Activity = In the records below, find the line with "(* ===== verification/CoinsRules.v ===== *)" and the line with "that blocks create". Print both exactly, along with every line between them, and no other line.

Exercise materials =

^^^^

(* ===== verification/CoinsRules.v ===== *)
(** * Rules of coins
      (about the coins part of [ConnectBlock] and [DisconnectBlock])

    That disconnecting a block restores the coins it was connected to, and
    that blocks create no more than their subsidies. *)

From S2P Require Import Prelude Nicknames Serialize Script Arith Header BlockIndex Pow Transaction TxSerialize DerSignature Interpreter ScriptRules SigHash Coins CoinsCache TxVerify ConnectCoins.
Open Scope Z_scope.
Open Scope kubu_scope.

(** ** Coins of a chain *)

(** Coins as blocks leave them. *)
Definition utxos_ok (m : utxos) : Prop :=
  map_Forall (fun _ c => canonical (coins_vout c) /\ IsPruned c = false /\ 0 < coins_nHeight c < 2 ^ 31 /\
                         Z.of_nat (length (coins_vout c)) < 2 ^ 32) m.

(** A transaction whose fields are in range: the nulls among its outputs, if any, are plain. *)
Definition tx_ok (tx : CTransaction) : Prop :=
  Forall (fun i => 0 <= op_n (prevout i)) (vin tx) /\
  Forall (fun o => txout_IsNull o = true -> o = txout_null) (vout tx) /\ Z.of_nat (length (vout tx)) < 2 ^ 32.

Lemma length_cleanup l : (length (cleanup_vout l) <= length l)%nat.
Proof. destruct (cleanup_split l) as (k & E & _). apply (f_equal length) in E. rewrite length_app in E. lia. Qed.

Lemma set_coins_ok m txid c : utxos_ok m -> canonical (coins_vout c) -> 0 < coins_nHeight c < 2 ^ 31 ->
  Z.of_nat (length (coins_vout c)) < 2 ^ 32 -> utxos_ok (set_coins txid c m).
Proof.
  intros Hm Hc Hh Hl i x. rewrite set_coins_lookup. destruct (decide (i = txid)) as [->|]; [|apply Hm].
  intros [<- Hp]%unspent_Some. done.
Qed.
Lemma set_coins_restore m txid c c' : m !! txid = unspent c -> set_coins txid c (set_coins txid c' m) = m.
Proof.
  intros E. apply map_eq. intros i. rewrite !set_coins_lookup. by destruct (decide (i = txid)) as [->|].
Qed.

^^^^

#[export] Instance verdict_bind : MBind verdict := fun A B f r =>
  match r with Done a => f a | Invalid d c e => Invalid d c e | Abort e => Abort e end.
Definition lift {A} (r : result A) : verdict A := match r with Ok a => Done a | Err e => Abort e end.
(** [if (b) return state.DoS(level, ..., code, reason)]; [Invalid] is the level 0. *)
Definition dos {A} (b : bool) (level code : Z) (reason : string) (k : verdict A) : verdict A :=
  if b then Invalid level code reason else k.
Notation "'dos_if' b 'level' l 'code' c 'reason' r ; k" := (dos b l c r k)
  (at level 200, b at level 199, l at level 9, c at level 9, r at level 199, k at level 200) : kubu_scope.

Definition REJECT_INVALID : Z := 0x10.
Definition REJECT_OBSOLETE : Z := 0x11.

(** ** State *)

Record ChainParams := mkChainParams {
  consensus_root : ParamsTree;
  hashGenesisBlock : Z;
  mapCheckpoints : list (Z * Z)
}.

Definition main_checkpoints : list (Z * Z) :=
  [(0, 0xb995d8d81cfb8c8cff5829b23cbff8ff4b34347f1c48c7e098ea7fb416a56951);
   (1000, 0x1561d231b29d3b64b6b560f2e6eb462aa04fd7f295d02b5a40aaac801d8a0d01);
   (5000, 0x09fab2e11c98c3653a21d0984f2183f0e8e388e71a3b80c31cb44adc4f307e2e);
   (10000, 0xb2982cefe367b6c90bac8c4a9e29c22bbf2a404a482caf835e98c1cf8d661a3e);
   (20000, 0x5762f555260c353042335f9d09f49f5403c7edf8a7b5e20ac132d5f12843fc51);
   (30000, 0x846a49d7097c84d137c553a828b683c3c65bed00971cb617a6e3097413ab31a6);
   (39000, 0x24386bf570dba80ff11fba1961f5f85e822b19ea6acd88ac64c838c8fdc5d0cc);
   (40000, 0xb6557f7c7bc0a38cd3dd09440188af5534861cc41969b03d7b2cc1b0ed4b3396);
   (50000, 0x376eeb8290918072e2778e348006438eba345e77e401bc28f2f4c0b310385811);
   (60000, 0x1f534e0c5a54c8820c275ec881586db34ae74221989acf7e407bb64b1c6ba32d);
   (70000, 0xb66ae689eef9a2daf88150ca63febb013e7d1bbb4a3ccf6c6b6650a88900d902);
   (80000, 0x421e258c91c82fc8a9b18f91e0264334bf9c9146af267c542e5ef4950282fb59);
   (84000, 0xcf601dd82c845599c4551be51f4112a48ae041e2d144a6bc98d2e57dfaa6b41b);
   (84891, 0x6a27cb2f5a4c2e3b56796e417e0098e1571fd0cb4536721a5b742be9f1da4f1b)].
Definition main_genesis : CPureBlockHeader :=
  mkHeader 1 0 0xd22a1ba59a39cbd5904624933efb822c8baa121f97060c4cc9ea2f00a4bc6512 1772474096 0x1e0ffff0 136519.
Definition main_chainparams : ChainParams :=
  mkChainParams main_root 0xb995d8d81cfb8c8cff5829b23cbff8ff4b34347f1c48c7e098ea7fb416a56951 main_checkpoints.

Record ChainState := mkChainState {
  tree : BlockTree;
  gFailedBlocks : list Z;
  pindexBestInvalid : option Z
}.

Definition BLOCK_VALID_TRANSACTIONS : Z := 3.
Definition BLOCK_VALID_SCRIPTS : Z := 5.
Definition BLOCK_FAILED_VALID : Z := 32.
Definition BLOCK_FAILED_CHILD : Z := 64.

^^^^

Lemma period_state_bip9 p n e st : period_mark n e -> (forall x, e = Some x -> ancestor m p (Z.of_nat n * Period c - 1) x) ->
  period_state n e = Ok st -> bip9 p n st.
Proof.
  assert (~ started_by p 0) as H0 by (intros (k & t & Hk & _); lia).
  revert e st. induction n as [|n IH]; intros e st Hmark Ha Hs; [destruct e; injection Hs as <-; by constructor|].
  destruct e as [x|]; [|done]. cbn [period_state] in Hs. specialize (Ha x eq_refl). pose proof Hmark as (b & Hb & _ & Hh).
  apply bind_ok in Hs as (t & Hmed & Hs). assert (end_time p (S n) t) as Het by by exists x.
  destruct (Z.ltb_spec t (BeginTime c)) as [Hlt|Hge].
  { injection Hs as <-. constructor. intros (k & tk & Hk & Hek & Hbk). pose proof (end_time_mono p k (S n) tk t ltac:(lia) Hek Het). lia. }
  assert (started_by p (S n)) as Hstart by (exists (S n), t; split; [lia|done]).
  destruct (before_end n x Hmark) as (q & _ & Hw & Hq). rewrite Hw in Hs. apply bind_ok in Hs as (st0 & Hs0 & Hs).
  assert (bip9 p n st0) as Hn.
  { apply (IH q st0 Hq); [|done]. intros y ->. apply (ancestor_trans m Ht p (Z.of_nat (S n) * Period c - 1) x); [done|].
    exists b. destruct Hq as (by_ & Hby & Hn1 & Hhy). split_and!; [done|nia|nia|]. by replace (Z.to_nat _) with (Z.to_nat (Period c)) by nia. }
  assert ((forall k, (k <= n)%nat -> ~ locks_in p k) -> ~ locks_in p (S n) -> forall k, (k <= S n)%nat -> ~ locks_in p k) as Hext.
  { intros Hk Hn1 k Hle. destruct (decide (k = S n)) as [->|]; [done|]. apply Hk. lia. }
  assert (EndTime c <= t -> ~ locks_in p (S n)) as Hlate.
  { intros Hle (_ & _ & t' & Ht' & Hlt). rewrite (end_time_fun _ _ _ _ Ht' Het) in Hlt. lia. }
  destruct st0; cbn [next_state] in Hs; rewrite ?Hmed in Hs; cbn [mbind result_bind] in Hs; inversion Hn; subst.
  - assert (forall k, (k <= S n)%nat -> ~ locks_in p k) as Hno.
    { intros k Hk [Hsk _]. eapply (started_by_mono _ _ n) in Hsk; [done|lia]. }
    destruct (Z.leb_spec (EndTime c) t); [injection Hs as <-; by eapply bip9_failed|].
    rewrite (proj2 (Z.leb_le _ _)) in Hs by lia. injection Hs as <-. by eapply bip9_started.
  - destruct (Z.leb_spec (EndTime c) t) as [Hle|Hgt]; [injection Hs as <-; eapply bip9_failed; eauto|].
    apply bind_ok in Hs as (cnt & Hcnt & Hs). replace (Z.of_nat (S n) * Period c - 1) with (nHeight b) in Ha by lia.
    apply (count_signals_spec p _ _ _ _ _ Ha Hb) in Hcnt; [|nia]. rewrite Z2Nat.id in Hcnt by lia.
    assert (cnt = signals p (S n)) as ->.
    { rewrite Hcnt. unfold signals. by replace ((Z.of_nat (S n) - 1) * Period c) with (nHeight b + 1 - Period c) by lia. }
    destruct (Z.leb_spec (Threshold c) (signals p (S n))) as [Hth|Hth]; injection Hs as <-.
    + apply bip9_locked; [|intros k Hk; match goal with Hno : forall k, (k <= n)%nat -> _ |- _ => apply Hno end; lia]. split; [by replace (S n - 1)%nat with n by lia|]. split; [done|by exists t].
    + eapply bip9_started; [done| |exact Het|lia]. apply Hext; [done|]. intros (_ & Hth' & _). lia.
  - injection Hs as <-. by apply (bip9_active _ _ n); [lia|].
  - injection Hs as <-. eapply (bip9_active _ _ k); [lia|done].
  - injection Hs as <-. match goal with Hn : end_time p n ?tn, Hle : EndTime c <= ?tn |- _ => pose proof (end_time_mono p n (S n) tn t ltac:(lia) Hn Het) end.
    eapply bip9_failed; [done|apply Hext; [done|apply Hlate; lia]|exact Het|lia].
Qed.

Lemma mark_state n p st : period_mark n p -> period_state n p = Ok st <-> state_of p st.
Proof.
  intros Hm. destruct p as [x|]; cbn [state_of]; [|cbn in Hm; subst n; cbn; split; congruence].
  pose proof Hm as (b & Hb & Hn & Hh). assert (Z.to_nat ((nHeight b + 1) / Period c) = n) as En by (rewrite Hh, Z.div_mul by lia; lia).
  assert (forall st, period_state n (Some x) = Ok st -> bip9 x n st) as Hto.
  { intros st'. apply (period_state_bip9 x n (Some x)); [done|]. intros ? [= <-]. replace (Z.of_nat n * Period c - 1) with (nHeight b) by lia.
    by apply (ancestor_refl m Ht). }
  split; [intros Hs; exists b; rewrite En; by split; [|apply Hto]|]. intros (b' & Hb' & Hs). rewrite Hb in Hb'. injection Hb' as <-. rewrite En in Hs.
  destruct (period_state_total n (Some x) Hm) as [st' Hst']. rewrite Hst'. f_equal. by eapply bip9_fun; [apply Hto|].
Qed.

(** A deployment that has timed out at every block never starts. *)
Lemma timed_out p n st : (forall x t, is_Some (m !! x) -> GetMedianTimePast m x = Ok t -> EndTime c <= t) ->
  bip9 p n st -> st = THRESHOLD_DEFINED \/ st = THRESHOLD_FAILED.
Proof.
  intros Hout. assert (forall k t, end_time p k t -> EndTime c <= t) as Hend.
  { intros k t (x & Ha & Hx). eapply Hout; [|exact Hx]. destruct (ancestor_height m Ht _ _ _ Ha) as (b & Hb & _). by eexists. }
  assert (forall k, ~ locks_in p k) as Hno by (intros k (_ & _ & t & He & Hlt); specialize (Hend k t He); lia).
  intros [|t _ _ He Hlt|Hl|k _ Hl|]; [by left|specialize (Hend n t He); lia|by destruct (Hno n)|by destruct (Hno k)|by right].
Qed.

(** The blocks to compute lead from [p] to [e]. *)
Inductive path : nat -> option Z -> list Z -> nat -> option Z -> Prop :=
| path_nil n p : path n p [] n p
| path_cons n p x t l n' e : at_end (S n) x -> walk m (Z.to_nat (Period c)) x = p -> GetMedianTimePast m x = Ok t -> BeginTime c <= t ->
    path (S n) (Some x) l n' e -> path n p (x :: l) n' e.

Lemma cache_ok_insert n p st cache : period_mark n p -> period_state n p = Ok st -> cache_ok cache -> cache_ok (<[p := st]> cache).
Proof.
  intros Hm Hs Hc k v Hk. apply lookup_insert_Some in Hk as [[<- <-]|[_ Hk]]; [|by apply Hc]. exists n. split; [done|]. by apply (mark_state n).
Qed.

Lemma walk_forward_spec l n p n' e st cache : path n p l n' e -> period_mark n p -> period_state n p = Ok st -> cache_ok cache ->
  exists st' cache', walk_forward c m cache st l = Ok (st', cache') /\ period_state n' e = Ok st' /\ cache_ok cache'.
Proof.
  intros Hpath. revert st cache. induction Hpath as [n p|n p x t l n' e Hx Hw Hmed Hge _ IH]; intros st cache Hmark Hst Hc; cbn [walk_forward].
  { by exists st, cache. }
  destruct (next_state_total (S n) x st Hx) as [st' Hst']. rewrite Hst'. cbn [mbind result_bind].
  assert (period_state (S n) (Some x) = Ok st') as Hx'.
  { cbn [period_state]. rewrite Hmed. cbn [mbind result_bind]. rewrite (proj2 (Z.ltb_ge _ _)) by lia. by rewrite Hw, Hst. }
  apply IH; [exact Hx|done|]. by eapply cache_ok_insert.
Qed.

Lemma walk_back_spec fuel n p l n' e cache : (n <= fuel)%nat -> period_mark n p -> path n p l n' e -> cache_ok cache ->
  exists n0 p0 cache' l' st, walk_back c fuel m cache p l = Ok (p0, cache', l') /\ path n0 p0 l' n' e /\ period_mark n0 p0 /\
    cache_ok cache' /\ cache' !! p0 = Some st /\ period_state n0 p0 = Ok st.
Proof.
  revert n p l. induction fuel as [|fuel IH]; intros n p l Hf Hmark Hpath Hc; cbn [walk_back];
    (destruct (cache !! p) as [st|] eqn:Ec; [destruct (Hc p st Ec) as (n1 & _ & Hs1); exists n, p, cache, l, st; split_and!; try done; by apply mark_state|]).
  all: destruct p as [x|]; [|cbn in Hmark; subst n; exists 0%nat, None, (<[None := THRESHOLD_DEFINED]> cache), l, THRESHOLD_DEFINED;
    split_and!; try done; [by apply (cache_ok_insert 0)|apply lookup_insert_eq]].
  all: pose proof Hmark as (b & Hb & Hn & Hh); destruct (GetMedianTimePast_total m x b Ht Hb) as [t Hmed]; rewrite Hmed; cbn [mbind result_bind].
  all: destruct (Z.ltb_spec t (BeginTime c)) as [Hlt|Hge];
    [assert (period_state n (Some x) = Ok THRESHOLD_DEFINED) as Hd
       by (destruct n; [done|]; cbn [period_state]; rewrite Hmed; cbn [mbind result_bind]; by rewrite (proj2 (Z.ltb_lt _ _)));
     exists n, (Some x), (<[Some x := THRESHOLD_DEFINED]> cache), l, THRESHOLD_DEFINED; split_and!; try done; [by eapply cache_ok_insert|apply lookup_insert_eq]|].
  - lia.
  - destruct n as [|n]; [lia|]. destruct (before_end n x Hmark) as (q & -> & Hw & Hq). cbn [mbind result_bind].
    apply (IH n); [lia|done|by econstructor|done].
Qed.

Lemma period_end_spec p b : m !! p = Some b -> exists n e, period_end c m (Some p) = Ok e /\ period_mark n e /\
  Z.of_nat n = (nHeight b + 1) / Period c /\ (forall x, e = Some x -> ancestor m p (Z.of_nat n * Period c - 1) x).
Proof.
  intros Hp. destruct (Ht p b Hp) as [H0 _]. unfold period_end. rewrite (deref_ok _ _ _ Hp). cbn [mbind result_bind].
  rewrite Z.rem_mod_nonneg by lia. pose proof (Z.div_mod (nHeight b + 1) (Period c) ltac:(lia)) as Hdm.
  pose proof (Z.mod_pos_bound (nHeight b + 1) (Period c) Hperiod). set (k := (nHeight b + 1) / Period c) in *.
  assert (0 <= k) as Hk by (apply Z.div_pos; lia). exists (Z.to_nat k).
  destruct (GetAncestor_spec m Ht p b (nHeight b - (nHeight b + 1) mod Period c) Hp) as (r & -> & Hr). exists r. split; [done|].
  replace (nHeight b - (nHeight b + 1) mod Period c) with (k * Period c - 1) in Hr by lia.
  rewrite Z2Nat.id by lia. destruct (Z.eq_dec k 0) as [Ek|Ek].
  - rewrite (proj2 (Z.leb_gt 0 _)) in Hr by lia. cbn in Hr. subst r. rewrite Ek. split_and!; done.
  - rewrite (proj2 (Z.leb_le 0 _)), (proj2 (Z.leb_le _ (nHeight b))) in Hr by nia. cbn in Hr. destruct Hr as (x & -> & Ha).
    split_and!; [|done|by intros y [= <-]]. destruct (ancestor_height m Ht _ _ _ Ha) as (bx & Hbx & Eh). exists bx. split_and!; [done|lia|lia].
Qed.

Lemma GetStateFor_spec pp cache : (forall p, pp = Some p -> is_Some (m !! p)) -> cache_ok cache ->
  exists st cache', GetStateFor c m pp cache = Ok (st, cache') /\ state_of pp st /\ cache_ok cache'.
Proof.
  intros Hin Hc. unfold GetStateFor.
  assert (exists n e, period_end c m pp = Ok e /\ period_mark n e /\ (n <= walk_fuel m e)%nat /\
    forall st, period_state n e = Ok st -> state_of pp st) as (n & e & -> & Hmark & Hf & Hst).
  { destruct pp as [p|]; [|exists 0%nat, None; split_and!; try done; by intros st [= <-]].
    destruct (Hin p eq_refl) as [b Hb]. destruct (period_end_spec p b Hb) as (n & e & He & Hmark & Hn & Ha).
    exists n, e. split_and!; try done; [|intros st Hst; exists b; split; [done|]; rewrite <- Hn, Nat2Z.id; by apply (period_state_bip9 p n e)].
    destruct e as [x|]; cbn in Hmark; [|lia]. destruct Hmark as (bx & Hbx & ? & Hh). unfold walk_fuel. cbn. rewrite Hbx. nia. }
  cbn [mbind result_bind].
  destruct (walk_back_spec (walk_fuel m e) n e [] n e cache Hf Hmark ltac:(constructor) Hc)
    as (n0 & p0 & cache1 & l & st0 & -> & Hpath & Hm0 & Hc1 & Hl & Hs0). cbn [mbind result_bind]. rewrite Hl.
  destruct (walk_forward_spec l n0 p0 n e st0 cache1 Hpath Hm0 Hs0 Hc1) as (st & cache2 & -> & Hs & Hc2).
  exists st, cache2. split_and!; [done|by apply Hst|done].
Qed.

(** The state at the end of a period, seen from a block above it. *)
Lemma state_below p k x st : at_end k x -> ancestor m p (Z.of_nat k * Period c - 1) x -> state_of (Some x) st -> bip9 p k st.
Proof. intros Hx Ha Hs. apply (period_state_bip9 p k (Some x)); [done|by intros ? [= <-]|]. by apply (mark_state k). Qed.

^^^^

Task answer =
(* ===== verification/CoinsRules.v ===== *)
(** * Rules of coins
      (about the coins part of [ConnectBlock] and [DisconnectBlock])

    That disconnecting a block restores the coins it was connected to, and
    that blocks create no more than their subsidies. *)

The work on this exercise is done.